§ Your assignment:
For the data below, give again exactly the lines from the one containing "pose proof (Hc 1" through the one containing "pose proof (Hc 2", both ends included, and no others.

***** Dataset records *****

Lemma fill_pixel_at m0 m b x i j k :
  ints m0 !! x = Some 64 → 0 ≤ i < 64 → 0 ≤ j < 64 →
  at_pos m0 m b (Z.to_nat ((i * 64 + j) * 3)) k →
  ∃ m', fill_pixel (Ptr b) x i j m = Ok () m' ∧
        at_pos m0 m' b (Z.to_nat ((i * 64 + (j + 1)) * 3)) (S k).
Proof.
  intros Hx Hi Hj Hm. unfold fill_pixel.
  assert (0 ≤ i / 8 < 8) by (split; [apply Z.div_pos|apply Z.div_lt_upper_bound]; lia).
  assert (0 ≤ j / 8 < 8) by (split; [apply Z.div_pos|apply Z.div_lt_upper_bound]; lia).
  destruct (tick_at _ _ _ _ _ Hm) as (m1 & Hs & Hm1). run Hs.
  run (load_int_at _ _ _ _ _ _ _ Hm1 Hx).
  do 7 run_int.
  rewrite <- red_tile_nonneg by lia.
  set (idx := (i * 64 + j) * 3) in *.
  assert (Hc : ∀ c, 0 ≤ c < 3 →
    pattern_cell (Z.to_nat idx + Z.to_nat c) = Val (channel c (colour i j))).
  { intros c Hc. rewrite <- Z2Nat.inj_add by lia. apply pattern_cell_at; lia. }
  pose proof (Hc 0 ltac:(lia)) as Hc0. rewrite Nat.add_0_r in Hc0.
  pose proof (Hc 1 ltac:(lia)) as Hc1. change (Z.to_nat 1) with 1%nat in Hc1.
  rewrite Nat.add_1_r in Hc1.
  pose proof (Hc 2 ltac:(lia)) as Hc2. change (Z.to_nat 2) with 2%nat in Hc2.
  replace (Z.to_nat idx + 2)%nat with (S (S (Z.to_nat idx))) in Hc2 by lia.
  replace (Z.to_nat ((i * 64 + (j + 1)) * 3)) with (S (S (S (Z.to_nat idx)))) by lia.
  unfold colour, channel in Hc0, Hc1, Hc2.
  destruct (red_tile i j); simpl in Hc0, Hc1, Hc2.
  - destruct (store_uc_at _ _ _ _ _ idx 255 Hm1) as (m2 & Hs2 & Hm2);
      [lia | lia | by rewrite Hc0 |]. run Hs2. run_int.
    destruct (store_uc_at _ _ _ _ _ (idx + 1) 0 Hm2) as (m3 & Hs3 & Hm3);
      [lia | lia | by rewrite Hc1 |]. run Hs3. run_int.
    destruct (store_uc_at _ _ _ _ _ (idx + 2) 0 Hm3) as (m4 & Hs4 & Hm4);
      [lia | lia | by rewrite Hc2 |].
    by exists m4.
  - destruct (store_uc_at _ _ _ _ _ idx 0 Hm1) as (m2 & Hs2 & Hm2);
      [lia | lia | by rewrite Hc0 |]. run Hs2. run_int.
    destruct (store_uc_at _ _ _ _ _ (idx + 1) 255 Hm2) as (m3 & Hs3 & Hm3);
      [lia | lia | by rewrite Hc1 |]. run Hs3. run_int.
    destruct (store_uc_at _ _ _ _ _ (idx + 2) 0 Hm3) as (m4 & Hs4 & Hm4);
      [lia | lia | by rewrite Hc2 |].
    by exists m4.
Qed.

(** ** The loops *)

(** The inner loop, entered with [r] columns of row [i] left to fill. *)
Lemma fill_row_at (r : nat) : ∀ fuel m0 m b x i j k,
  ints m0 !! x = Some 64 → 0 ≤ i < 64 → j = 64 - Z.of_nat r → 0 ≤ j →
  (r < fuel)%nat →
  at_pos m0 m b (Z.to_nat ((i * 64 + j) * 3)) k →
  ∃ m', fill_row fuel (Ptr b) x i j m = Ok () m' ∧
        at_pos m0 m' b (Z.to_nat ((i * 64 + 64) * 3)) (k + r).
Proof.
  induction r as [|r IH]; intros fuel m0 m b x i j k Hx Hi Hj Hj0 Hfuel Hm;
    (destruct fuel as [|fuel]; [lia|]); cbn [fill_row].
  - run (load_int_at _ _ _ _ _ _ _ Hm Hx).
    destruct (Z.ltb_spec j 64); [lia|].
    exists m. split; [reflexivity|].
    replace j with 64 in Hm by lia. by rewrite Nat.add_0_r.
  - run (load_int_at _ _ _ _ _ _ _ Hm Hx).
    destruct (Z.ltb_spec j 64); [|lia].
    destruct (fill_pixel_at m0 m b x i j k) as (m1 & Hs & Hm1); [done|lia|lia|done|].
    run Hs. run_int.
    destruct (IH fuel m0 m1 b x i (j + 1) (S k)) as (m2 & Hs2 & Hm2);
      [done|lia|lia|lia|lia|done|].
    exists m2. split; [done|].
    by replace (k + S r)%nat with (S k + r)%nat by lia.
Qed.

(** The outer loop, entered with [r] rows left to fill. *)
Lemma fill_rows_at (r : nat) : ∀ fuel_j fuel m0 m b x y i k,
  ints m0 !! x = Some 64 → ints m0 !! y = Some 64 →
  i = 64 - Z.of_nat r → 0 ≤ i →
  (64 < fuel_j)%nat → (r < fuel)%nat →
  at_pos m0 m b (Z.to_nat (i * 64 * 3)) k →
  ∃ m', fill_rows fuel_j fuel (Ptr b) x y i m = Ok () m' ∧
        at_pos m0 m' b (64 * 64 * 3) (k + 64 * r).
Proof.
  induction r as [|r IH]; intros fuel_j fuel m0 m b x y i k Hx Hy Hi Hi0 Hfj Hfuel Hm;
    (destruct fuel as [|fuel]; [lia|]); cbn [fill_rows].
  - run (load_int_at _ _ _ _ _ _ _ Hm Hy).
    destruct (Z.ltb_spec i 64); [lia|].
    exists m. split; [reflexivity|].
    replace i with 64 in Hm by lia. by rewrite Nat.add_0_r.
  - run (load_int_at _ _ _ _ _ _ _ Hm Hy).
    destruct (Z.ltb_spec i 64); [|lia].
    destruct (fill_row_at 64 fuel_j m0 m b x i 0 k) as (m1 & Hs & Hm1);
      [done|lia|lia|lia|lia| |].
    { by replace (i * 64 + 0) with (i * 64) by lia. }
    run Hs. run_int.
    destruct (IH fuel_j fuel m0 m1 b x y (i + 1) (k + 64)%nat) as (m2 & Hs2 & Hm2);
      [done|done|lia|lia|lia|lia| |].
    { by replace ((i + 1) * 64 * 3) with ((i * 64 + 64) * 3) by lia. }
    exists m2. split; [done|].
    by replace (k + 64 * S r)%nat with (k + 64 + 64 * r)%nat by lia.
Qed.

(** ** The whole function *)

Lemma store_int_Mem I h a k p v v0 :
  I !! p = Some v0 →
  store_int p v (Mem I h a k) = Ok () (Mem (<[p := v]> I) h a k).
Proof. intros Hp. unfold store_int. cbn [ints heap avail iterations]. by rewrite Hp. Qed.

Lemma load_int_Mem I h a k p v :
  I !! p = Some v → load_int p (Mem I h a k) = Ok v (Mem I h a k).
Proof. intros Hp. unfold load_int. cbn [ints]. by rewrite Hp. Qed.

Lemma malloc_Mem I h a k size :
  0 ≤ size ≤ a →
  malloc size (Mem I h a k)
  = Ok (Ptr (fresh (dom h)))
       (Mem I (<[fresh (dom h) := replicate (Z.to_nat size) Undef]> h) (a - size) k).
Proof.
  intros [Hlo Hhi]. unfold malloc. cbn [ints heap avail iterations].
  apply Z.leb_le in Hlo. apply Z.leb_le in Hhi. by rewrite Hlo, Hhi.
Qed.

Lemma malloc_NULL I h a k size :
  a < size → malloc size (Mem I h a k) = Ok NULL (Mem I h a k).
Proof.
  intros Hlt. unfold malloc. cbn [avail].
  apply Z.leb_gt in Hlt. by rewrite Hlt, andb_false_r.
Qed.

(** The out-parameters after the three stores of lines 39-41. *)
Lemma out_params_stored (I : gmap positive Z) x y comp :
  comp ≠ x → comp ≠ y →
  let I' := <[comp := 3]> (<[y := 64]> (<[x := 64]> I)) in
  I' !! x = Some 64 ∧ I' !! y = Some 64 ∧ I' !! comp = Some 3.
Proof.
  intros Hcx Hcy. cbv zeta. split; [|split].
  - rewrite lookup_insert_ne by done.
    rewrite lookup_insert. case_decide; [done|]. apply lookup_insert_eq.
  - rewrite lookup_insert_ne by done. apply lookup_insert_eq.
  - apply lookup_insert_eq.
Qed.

*****
***** Dataset records *****

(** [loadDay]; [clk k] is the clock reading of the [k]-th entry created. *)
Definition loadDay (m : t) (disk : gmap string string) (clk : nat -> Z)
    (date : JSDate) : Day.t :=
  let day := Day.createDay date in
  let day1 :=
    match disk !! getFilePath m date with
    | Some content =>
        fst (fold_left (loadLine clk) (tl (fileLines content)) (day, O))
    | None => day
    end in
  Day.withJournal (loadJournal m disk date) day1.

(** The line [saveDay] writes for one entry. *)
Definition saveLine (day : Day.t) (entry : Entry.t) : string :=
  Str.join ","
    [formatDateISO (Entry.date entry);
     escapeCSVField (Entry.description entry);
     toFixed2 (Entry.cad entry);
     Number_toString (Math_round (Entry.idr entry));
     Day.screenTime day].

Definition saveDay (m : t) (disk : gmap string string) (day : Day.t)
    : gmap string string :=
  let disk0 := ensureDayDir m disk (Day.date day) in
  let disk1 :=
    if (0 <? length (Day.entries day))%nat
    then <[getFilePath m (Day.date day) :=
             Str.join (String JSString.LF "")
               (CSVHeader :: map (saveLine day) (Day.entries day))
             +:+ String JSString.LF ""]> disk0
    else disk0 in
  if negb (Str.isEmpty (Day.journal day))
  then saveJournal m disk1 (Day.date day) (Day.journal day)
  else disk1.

*****

§ Answer for the task:
  pose proof (Hc 1 ltac:(lia)) as Hc1. change (Z.to_nat 1) with 1%nat in Hc1.
  rewrite Nat.add_1_r in Hc1.
  pose proof (Hc 2 ltac:(lia)) as Hc2. change (Z.to_nat 2) with 2%nat in Hc2.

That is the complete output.